Le bâtonnier voit le retour des diplômes comme une opportunité pour renforcer le SNS

Le bâtonnier voit le retour des diplômes comme une opportunité pour renforcer le SNS

Marcelo Rebelo de Sousa a renvoyé au gouvernement trois décrets-lois approuvés en octobre concernant les nouvelles règles de recrutement des médecins missionnaires, les urgences régionales et le système de gestion et de lutte contre les listes d’attente.

 

Interrogé par l’agence Lusa au sujet de cette décision, le président de l’Ordre des Médecins (OM), Carlos Cortes, a déclaré qu’il était difficile de faire « une évaluation correcte », puisque les décrets retournés ne sont pas encore connus.

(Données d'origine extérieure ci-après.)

(* ===== verification/CompactionLaws.v ===== *)
(** * Laws of tool-output compaction

    What a preview shows is chosen within its budget and taken verbatim; the
    exact original of every preview can be read back by its user. *)
From Stdlib Require Import Sorting.Sorted.
From S2P Require Import Prelude PyStr PyFloat PyVal Json JsonRoundtrip Redis Sha Dedupe World PromptLaws.
From S2P Require Import WorkerOps Identity Tokens Markdown Compaction.
#[local] Open Scope Z_scope.
(* ===== verification/CitationLaws.v ===== *)
(** * Laws of the citation audit

    Repairing an answer leaves exactly its valid citations, renumbered from 1
    in the order of their numbers; what an audit accepts was checked. *)
From Stdlib Require Import Sorting.Sorted.
From S2P Require Import Prelude PyStr PyFloat PyVal Json JsonRoundtrip Redis PyUrl Dedupe PromptText Identity.
From S2P Require Import Markdown PyNet SafeHttp PublicContentLaws Compaction CompactionLaws AgentBudget.
From S2P Require Import Citations.
#[local] Open Scope Z_scope.

Section Marks.
Context (wide_digit : string -> option Z) (wide_word : string -> bool).
(** Every decimal digit is a word character, as in the Unicode tables. *)
Context (digits_are_words : forall c d, wide_digit c = Some d -> wide_word c = true).
Abbreviation dv := (decimal_value wide_digit).
Abbreviation word_at := (is_word_char wide_word).
Abbreviation take_digits := (take_digits wide_digit).
Abbreviation bracketed := (bracketed wide_digit).
Abbreviation go := (pieces_go wide_digit wide_word).
Definition P (pw : bool) (cs : list string) : list piece := go (length cs) pw cs.

Lemma digit_word c d : dv c = Some d -> word_at c = true.
Proof.
  unfold decimal_value, is_word_char. destruct c as [|a [|b s]]; [done| |apply digits_are_words].
  destruct (is_digit a) eqn:E; [|done]. intros _. unfold ascii_alnum, is_alnum_lower. by rewrite E, !orb_true_r.
Qed.
Lemma bracket_facts : dv "[" = None /\ dv "]" = None /\ word_at "[" = false /\ word_at "]" = false.
Proof. done. Qed.

(** ** Marks in a text *)
Lemma take_digits_spec cs ds r : take_digits cs = (ds, r) ->
  exists pre, cs = pre ++ r /\ length pre = length ds /\ Forall (fun c => is_Some (dv c)) pre /\
    match r with c :: _ => dv c = None | [] => True end.
Proof.
  revert ds r. induction cs as [|c cs IH]; intros ds r; cbn; [intros [= <- <-]; by exists []|].
  destruct (dv c) eqn:E; [|intros [= <- <-]; by exists []].
  destruct (take_digits cs) as [ds' r'] eqn:T. intros [= <- <-]. destruct (IH _ _ eq_refl) as (pre & -> & H1 & H2 & H3).
  exists (c :: pre). split_and!; [done|cbn; lia|constructor; [by eexists|done]|done].
Qed.
Lemma take_digits_app pre r : Forall (fun c => is_Some (dv c)) pre -> match r with c :: _ => dv c = None | [] => True end ->
  exists ds, take_digits (pre ++ r) = (ds, r) /\ length ds = length pre.
Proof.
  induction 1 as [|c pre [d Hd] _ IH]; intros Hr; cbn.
  - exists []. split; [|done]. destruct r as [|c r]; [done|]. cbn. by rewrite Hr.
  - rewrite Hd. destruct (IH Hr) as (ds & -> & Hl). eexists. split; [done|]. cbn. lia.
Qed.
(** A mark: its digits between brackets. *)
Lemma bracketed_spec cs ds rest : bracketed cs = Some (ds, rest) ->
  exists pre, cs = "[" :: pre ++ "]" :: rest /\ pre <> [] /\ Forall (fun c => is_Some (dv c)) pre /\ take_digits (pre ++ "]" :: rest) = (ds, "]" :: rest).
Proof.
  unfold bracketed. destruct cs as [|c r]; [done|]. destruct (String.eqb_spec c "[") as [->|]; [|done].
  destruct (take_digits r) as [[|d ds'] [|e rest']] eqn:T; try done. destruct (String.eqb_spec e "]") as [->|]; [|done].
  intros [= <- <-]. pose proof T as T0. apply take_digits_spec in T as (pre & -> & Hl & Hd & _). exists pre.
  split_and!; [done|by destruct pre|done|done].
Qed.
Lemma bracketed_mark pre rest : pre <> [] -> Forall (fun c => is_Some (dv c)) pre ->
  exists ds, bracketed ("[" :: pre ++ "]" :: rest) = Some (ds, rest) /\ take_digits (pre ++ "]" :: rest) = (ds, "]" :: rest).
Proof.
  intros Hn Hp. destruct (take_digits_app pre ("]" :: rest) Hp eq_refl) as (ds & T & Hl). exists ds. split; [|done].
  unfold bracketed. rewrite String.eqb_refl, T. destruct ds; [by destruct pre|]. done.
Qed.
Lemma ahead_mark pre rest : ahead ("[" :: pre ++ "]" :: rest) rest = "[" :: pre ++ ["]"].
Proof.
  unfold ahead. cbn [length]. rewrite length_app. cbn [length].
  replace (S (length pre + S (length rest)) - length rest)%nat with (S (length pre + 1)) by lia. cbn. f_equal.
  rewrite firstn_app_2. done.
Qed.
Definition next_word (rest : list string) : bool := match rest with n :: _ => word_at n | [] => false end.
(** The scan, step by step, whatever the fuel. *)
Lemma go_fuel cs : forall pw m n, (length cs <= m)%nat -> (length cs <= n)%nat -> go m pw cs = go n pw cs.
Proof.
  induction cs as [cs IH] using (induction_ltof1 _ (@length string)); unfold ltof in IH. intros pw m n Hm Hn.
  destruct cs as [|c r]; [by destruct m, n|]. destruct m as [|m], n as [|n]; cbn in Hm, Hn; try lia. cbn [pieces_go].
  assert (G : forall q, go m q r = go n q r) by (intros q; apply IH; cbn; lia).
  destruct pw; [by rewrite G|]. destruct (bracketed (c :: r)) as [[ds rest]|] eqn:B; [|by rewrite G].
  destruct (next_word rest) eqn:N; unfold next_word in N; rewrite N; [by rewrite G|]. f_equal.
  apply bracketed_spec in B as (pre & E & _). assert (L : (length rest < length (c :: r))%nat).
  { rewrite E. cbn. rewrite length_app. cbn. lia. }
  apply IH; cbn in L |- *; lia.
Qed.
Lemma P_plain pw c r : (pw = true \/ bracketed (c :: r) = None \/ exists ds rest, bracketed (c :: r) = Some (ds, rest) /\ next_word rest = true) ->
  P pw (c :: r) = Plain c :: P (word_at c) r.
Proof.
  unfold P. cbn [length pieces_go]. intros [->|[B|(ds & rest & B & N)]]; [done| |].
  - destruct pw; [done|]. by rewrite B.
  - destruct pw; [done|]. rewrite B. unfold next_word in N. by rewrite N.
Qed.
Lemma P_cited pre rest : pre <> [] -> Forall (fun c => is_Some (dv c)) pre -> next_word rest = false ->
  exists ds, take_digits (pre ++ "]" :: rest) = (ds, "]" :: rest) /\
    P false ("[" :: pre ++ "]" :: rest) = Cited ds ("[" :: pre ++ ["]"]) :: P false rest.
Proof.
  intros Hn Hp N. destruct (bracketed_mark pre rest Hn Hp) as (ds & B & T). exists ds. split; [done|].
  unfold P at 1. cbn [length pieces_go]. rewrite B. unfold next_word in N. rewrite N, ahead_mark. f_equal.
  apply go_fuel; [rewrite length_app; cbn|]; lia.
Qed.
Lemma P_cases pw c r :
  (exists pre rest ds, pw = false /\ c :: r = "[" :: pre ++ "]" :: rest /\ pre <> [] /\ Forall (fun c => is_Some (dv c)) pre /\
     next_word rest = false /\ P pw (c :: r) = Cited ds ("[" :: pre ++ ["]"]) :: P false rest) \/
  (P pw (c :: r) = Plain c :: P (word_at c) r /\
   (pw = true \/ bracketed (c :: r) = None \/ exists ds rest, bracketed (c :: r) = Some (ds, rest) /\ next_word rest = true)).
Proof.
  destruct pw; [right; split; [apply P_plain|]; by left|].
  destruct (bracketed (c :: r)) as [[ds rest]|] eqn:B; [|right; split; [apply P_plain|]; auto].
  destruct (next_word rest) eqn:N; [right; split; [apply P_plain|]; right; right; eauto|].
  left. apply bracketed_spec in B as (pre & -> & Hn & Hp & _). destruct (P_cited pre rest Hn Hp N) as (ds' & _ & HP).
  exists pre, rest, ds'. done.
Qed.
(** ** What a question asks for *)
Definition any_of (tokens : list string) (q : string) : bool := existsb (contains q) tokens.
Record question_flags := QuestionFlags {
  f_has_url : bool; f_current : bool; f_broad : bool; f_docs : bool; f_uploaded : bool; f_workspace : bool; f_news_or_cards : bool }.
Definition _question_flags (question : string) : question_flags :=
  let q := lower question in
  QuestionFlags (match _extract_urls question with [] => false | _ => true end)
    (any_of ["latest"; "current"; "today"; "this week"; "recent"; "news"; "released"; "version"] q)
    (any_of ["comprehensive"; "deep research"; "report"; "roadmap"; "strategy"; "survey"; "compare across"; "market"; "landscape"] q)
    (any_of ["nvidia docs"; "api"; "configuration"; "deployment"; "troubleshoot"; "dynamo"; "openshell"; "aiperf"; "nvcf"; "dsx"] q)
    (any_of ["uploaded"; "my document"; "my pdf"; "the pdf"; "documentref"] q)
    (any_of ["my email"; "gmail"; "inbox"; "my calendar"; "schedule"; "free time"; "google doc"] q)
    (any_of ["news"; "image"; "shopping"; "google"] q).
Definition when_list {A} (b : bool) (l : list A) : list A := if b then l else [].
Definition LIVE_SOURCES : list (string * list string) :=
  [("cluster_state", ["cluster"; "kubernetes"; "k8s"; "pods"]); ("network_state", ["unifi"; "home network"]);
   ("repository_data", ["github"; "repository"; "gitops"]); ("fantasy_data", ["fantasy"; "roster"; "waivers"])].
Definition _preferred_source_ids (question depth : string) : list string :=
  let flags := _question_flags question in
  let q := lower question in
  distinct []
    (when_list (f_uploaded flags) ["uploaded_documents"] ++ when_list (f_workspace flags) ["workspace_data"] ++
     map fst (List.filter (fun sa => any_of (snd sa) q) LIVE_SOURCES) ++
     when_list (f_docs flags) ["nvidia_docs"] ++ when_list (f_has_url flags) ["known_url_scrape"] ++
     when_list (f_current flags) ["curated_feeds"; "perplexity_search"] ++
     when_list (f_broad flags || (depth =? "deep")%string) ["curated_domains"; "perplexity_search"] ++
     when_list (f_news_or_cards flags) ["perplexity_search"] ++ ["curated_domains"; "perplexity_search"]).
Definition DEEP_REASON : string :=
  " Deep research should pair internet search with independent curated or known-URL sources when available.".
Definition CURRENT_REASON : string := " Pair with a current source before making latest/current claims.".
Definition base_reason (source_id : string) : string :=
  match List.find (fun kv => (fst kv =? source_id)%string)
    [("curated_domains", "Use curated corpora for stable background and primary reference passages.");
     ("curated_feeds", "Use recent trusted feeds for current announcements or latest-source checks.");
     ("perplexity_search", "Use Perplexity internet search for ranked web sources, snippets, publication dates, and freshness metadata.");
     ("known_url_scrape", "Fetch observed URLs; use structured NWS data for US weather coordinates.");
     ("uploaded_documents", "Use when the question is about authenticated uploaded documents.");
     ("workspace_data", "Use when the question is about authenticated Google Workspace data.");
     ("nvidia_docs", "Route official NVIDIA product documentation questions to the docs specialist.")] with
  | Some kv => snd kv
  | None => "Use this selected source when it matches the user's constraints."
  end.
Definition _source_reason (source_id question depth : string) : string :=
  let reason := base_reason source_id in
  let reason := if (depth =? "deep")%string && (source_id =? "perplexity_search")%string then reason +++ DEEP_REASON else reason in
  if f_current (_question_flags question) && (source_id =? "curated_domains")%string then reason +++ CURRENT_REASON else reason.
(** The first of the alternatives one of whose words occurs. *)
Definition first_alias (l : list (string * list string)) (q : string) : option string :=
  fst <$> List.find (fun ka => any_of (snd ka) q) l.
Definition hint_t : Type := string * option (string * string).
Definition WORKSPACE_ALIASES : list (string * list string) :=
  [("gmail_mcp_server", ["email"; "gmail"; "inbox"; "draft"]); ("calendar_mcp_server", ["calendar"; "schedule"; "free time"]);
   ("docs_mcp_server", ["google doc"; "document"])].
Definition PRODUCT_ALIASES : list (string * list string) :=
  [("openshell", ["openshell"; "open shell"]); ("aistore", ["aistore"; "ai store"]); ("aiperf", ["aiperf"; "ai perf"]);
   ("nvcf", ["nvcf"; "cloud function"]); ("dsx", ["dsx"]); ("dynamo", ["dynamo"])].
Definition DOMAIN_ALIASES : list (string * list string) :=
  [("kubernetes", ["kubernetes"; "k8s"; "helm"; "pod"]); ("semianalysis", ["semianalysis"; "gpu market"; "capex"]);
   ("veterinarian", ["veterinary"; "clinic"; "vet"]); ("mentalhealth", ["mental health"; "therapy"; "clinical"])].
Definition feed_scope (q : string) : string :=
  if contains q "semianalysis" then "semianalysis"
  else if any_of ["developer"; "cuda"; "nemo"; "inference"] q then "nvidia_developer" else "auto".
Definition _tool_hints (source_id question : string) : list hint_t :=
  let q := lower question in
  if (source_id =? "curated_domains")%string
  then [("domain_retriever_tool", Some ("domain", default "nvidia" (first_alias DOMAIN_ALIASES q)))]
  else if (source_id =? "curated_feeds")%string then [("curated_feed_search_tool", Some ("feed_scope", feed_scope q))]
  else if (source_id =? "perplexity_search")%string
  then [("perplexity_search_tool", if any_of ["latest"; "recent"; "news"] q then Some ("search_recency_filter", "week") else None)]
  else if (source_id =? "known_url_scrape")%string
  then [(if contains q "weather" then "nws_weather_tool" else "webscrape_tool", None)]
  else if (source_id =? "uploaded_documents")%string then [("user_document_tool", None)]
  else if (source_id =? "workspace_data")%string then
    match List.filter (fun ta => any_of (snd ta) q) WORKSPACE_ALIASES with
    | [] => map (fun ta => (fst ta, None)) WORKSPACE_ALIASES
    | l => map (fun ta => (fst ta, None)) l
    end
  else if (source_id =? "nvidia_docs")%string
  then [("nvidia_docs_tool", (fun p => ("product", p)) <$> first_alias PRODUCT_ALIASES q)]
  else [].

(** ** The plan *)
Definition among_ids (l : list string) (m : list string) : list string := List.filter (fun x => is_in x m) l.
Definition minus_ids (l : list string) (m : list string) : list string := List.filter (fun x => negb (is_in x m)) l.
(** [{entry["id"]: entry for entry in registry}[source_id]]: the last entry of an id. *)
Fixpoint entry_by_id (registry : list source_entry) (source_id : string) : option source_entry :=
  match registry with
  | [] => None
  | e :: registry =>
      match entry_by_id registry source_id with
      | Some e' => Some e'
      | None => if (e_id e =? source_id)%string then Some e else None
      end
  end.
Record recommendation := Recommendation { q_source : source_entry; q_reason : string; q_hints : list hint_t }.
Record source_plan := SourcePlan {
  p_depth : string; p_registry : list source_entry; p_selected : list source_entry; p_recommended : list recommendation;
  p_blocked_tools : list string; p_unknown : list string; p_warnings : list string; p_approval_recommended : bool }.
Definition normalized_depth (depth : string) : string :=
  let d := lower (strip (or_text depth "auto")) in if is_in d ["auto"; "quick"; "deep"] then d else "auto".
Definition text_list (l : list string) : string := py_str (VList (map VStr l)).
Section Plan.
Context (title : string -> string).
Definition registry_of (source_registry : list dict) : list source_entry :=
  List.filter (fun e => nonblank (e_id e)) (map (_normalize_source_entry title) source_registry).
Definition eligible (registry : list source_entry) (selected : option (list string)) (disabled : list string) : list string :=
  among_ids (minus_ids (match selected with Some l => l | None => distinct [] (map e_id (List.filter e_default_enabled registry)) end)
                       disabled)
            (map e_id registry).
Definition make_plan (source_registry : list dict) (question selected_sources_json disabled_sources_json depth : string) : source_plan :=
  let normalized := normalized_depth depth in
  let registry := registry_of source_registry in
  let ids := map e_id registry in
  let requested := _parse_source_ids selected_sources_json in
  let disabled_ids := _parse_source_ids disabled_sources_json in
  let disabled := default [] disabled_ids in
  let wanted := match requested with Some l => l | None => distinct [] (map e_id (List.filter e_default_enabled registry)) end in
  let unknown := sorted_texts (minus_ids (wanted ++ disabled) ids) in
  let selected := eligible registry requested disabled in
  let broad := f_broad (_question_flags question) in
  let preferred_depth := if (normalized =? "auto")%string && broad then "deep" else normalized in
  let preferred := among_ids (_preferred_source_ids question preferred_depth) selected in
  let ordered := preferred ++ sorted_texts (minus_ids selected preferred) in
  let sources := omap (entry_by_id registry) ordered in
  let recommended := map (fun s => Recommendation s (_source_reason (e_id s) question preferred_depth) (_tool_hints (e_id s) question)) sources in
  SourcePlan preferred_depth registry sources recommended
    (flat_map e_tools (omap (entry_by_id registry) (sorted_texts (among_ids disabled ids)))) unknown
    (match requested with Some (x :: l) => ["selected source override applied: " +++ text_list (x :: l)] | _ => [] end ++
     match disabled_ids with Some (x :: l) => ["disabled source override applied: " +++ text_list (x :: l)] | _ => [] end ++
     match unknown with [] => [] | _ => ["unknown source ids ignored: " +++ text_list unknown] end ++
     match sources with [] => ["no usable sources selected"] | _ => [] end)
    (negb (preferred_depth =? "quick")%string && (broad || (preferred_depth =? "deep")%string) && (3 <=? length recommended)%nat).
Definition p_passed (p : source_plan) : bool := match p_selected p with [] => false | _ => true end.
Definition texts (l : list string) : value := VList (map VStr l).
Definition entry_value (e : source_entry) : value :=
  VDict [("id", VStr (e_id e)); ("name", VStr (e_name e)); ("description", VStr (e_description e)); ("tools", texts (e_tools e));
         ("default_enabled", VBool (e_default_enabled e)); ("requires_auth", VBool (e_requires_auth e))].
Definition hint_value (h : hint_t) : value :=
  VDict (("tool", VStr (fst h)) :: match snd h with Some (k, v) => [(k, VStr v)] | None => [] end).
Definition recommendation_value (r : recommendation) : value :=
  VDict [("source_id", VStr (e_id (q_source r))); ("name", VStr (e_name (q_source r))); ("tools", texts (e_tools (q_source r)));
         ("reason", VStr (q_reason r)); ("hints", VList (map hint_value (q_hints r)))].
Definition APPROVAL_HINT : string :=
  "Advisory cost hint only. Honor the request's approval policy and existing authorization; do not reconfirm an authorized workflow.".
Definition EXECUTION_CONTRACT : string :=
  "Use only relevant selected sources; reuse completed reads and parallelize independent calls. Tool names identify capabilities, not proof of connectivity. For MCP groups select an exposed leaf.".
Definition LEDGER_RULE : string := "Only final URLs observed from selected source tools may appear in the References section.".
Definition plan_value (p : source_plan) : value :=
  VDict [("passed", VBool (p_passed p)); ("depth", VStr (p_depth p)); ("available_sources", VList (map entry_value (p_registry p)));
    ("selected_sources", VList (map entry_value (p_selected p)));
    ("recommended_tool_sequence", VList (map recommendation_value (p_recommended p))); ("blocked_tools", texts (p_blocked_tools p));
    ("unknown_sources", texts (p_unknown p)); ("warnings", texts (p_warnings p));
    ("approval_recommended", VBool (p_approval_recommended p)); ("approval_hint", VStr APPROVAL_HINT);
    ("execution_contract", VStr EXECUTION_CONTRACT);
    ("source_ledger_contract", VDict [("capture_fields", texts ["url"; "title"; "tool"; "source_id"]);
       ("audit_tool", VStr "source_verifier_tool"); ("audit_operation", VStr "audit_citations"); ("rule", VStr LEDGER_RULE)])].
Definition plan_sources (source_registry : list dict) (research_question selected_sources_json disabled_sources_json depth : string)
  : string :=
  let question := strip research_question in
  dumps_with indent2_opts
    (if (question =? "")%string
     then VDict [("passed", VBool false); ("reason", VStr "research_question is required"); ("selected_sources", VList []);
                 ("recommended_tool_sequence", VList [])]
     else plan_value (make_plan source_registry question selected_sources_json disabled_sources_json depth)).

« Cela illustre la manière dont le gouvernement a conduit ces processus, de manière très erronée, car il n’a pas dialogué avec les responsables du secteur », a-t-il critiqué, tout en reconnaissant que le gouvernement a affirmé « de manière humble et constructive » qu’il allait entamer ce dialogue.

Bien qu’il pense que ce dialogue aurait déjà dû être établi, le président a exprimé la totale « disponibilité et intérêt » de l’Ordre des Médecins à collaborer et contribuer « avec des propositions, des améliorations, pour le Service National de Santé ».

« Ce qui nous importe, c’est d’améliorer l’accès au Service National de Santé, avec un grand sens des responsabilités », a-t-il souligné.

Soulignant que la responsabilité de légiférer appartient au gouvernement, Carlos Cortes a estimé qu’il serait « de bon ton et judicieux » que l’OM et les autres structures représentatives des médecins et du secteur soient consultées pour que ces décisions soient prises sur « une base technique » et non « dans la précipitation ».

« Nous ne pouvons pas remplacer des décisions techniquement fondées par des décisions prises de manière urgente », a-t-il insisté.

Pour le président, quels que soient les motifs du Président de la République, le gouvernement a maintenant « une seconde opportunité » pour inclure « un sujet important » pour l’OM et que « le gouvernement et le ministère de la Santé n’ont pas abordé ».

« Tous les problèmes du Service National de Santé sont fondamentalement liés au manque de ressources humaines, à la pénurie de médecins, et ces trois décrets y sont directement liés », a-t-il souligné.

Carlos Cortes a déploré qu’il n’y ait actuellement aucune mesure, aucun décret, ni aucun plan pour aider à attirer des professionnels afin que le SNS puisse offrir une meilleure réponse et promouvoir un meilleur accès, avec qualité et sécurité pour les patients.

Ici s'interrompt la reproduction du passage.